▶ [TASK OBJECTIVE]: Beneath this instruction is a listing. Transcribe from it only the stretch from the line with "- intros [->" through the line with "intros x Hx.", both end lines included, exactly as written.

▬▬▬

(** The phrases banned as repeated are the most used ones: at most two,
    different, each used in two or more distinct replies; and a phrase used
    that often is only left out when two are banned that are used at least as
    often. *)
Theorem repeated_phrases_spec replies :
  length (repeated_phrases replies) <= 2 ∧ NoDup (repeated_phrases replies) ∧
  ∀ gram,
    (gram ∈ repeated_phrases replies → 2 <= uses replies gram) ∧
    (2 <= uses replies gram → gram ∉ repeated_phrases replies →
     length (repeated_phrases replies) = 2 ∧
     ∀ banned, banned ∈ repeated_phrases replies → uses replies gram <= uses replies banned).
Proof.
  destruct (phrase_counts_spec replies) as [Hd Hc]. destruct (stable_sort_spec (phrase_counts replies)) as [Hp Hs].
  unfold repeated_phrases. rewrite worst_spec by (try done; cbn; lia). cbn [app length].
  set (l := stable_sort (phrase_counts replies)) in *. set (f := List.filter twice l). change (2 - 0) with 2.
  assert (∀ gram n, (gram, n) ∈ f ↔ n = uses replies gram ∧ 2 <= n) as Hf.
  { intros gram n. unfold f. rewrite elem_of_filter_list. unfold twice. cbn [snd]. rewrite Nat.leb_le, Hp. split.
    - intros [Hin Hn]. split; [|done]. rewrite <- Hc. by rewrite (count_of_elem _ _ _ Hd Hin).
    - intros [-> Hn]. split; [|done]. rewrite <- Hc in *. apply elem_count_of. lia. }
  assert (StronglySorted more_used f) as Hsf by by apply filter_sorted.
  assert (NoDup f.*1) as Hdf by (apply filter_keys; rewrite Hp; done).
  assert (∀ x, x ∈ take 2 f → x ∈ f) as Htake.
  { intros x Hx. rewrite <- (take_drop 2 f). apply elem_of_app. by left. }
  clearbody f. split; [rewrite length_fmap, length_take; lia|]. split.
  { rewrite <- (take_drop 2 f), fmap_app in Hdf. by apply NoDup_app in Hdf as [? _]. }
  intros gram. split.
  - intros ([g n] & -> & Hin)%list_elem_of_fmap. by apply Htake, Hf in Hin as [-> ?].
  - intros Hu Hn. assert ((gram, uses replies gram) ∈ drop 2 f) as Hin.
    { assert ((gram, uses replies gram) ∈ take 2 f ++ drop 2 f) as H by (rewrite take_drop; by apply Hf).
      apply elem_of_app in H as [H|H]; [|done]. destruct Hn. by apply (list_elem_of_fmap_2 fst _ _ H). }
    split.
    { rewrite length_fmap, length_take. destruct (Nat.le_gt_cases 2 (length f)); [lia|].
      rewrite drop_ge in Hin by lia. by apply elem_of_nil in Hin. }
    intros banned ([b n] & -> & Hb)%list_elem_of_fmap. cbn [fst].
    rewrite <- (take_drop 2 f) in Hsf.
    pose proof (StronglySorted_app_1_elem_of _ _ _ _ _ Hsf Hb Hin) as Hm. unfold more_used in Hm. cbn in Hm.
    by apply Htake, Hf in Hb as [-> _].
Qed.

Lemma infix_between {A} (h u e v t : list A) : h ++ (u ++ e ++ v) ++ t = (h ++ u) ++ e ++ (v ++ t).
Proof. by rewrite <- !app_assoc. Qed.

Lemma infix_front {A} (a e b m t : list A) : (a ++ e ++ b) ++ m ++ t = a ++ e ++ (b ++ m ++ t).
Proof. by rewrite <- !app_assoc. Qed.

Lemma suffix_last {A} (h m a t : list A) : h ++ m ++ (a ++ t) = (h ++ m ++ a) ++ t.
Proof. by rewrite <- !app_assoc. Qed.
Lemma header_cap_segmentation_witness :
  let line := repeat (ch "0") kMaxLineBytes in
  is_ok (read_line (λ _, 0%Z) (λ _, Closed) default_limits (make_streambuf (line ++ [13%Z]))) = false.
Proof.
  cbn zeta. eapply (header_cap_segmentation (λ _, 0%Z) (λ _, Closed) default_limits).
  - split; [|rewrite repeat_length; lia]. apply find_sub_first. apply Forall_forall.
    intros x Hx%list_elem_of_In%repeat_spec. by subst.
  - apply repeat_length.
Defined.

▬▬▬

▶ [WRITTEN SOLUTION]:
    - intros [-> Hn]. split; [|done]. rewrite <- Hc in *. apply elem_count_of. lia. }
  assert (StronglySorted more_used f) as Hsf by by apply filter_sorted.
  assert (NoDup f.*1) as Hdf by (apply filter_keys; rewrite Hp; done).
  assert (∀ x, x ∈ take 2 f → x ∈ f) as Htake.
  { intros x Hx. rewrite <- (take_drop 2 f). apply elem_of_app. by left. }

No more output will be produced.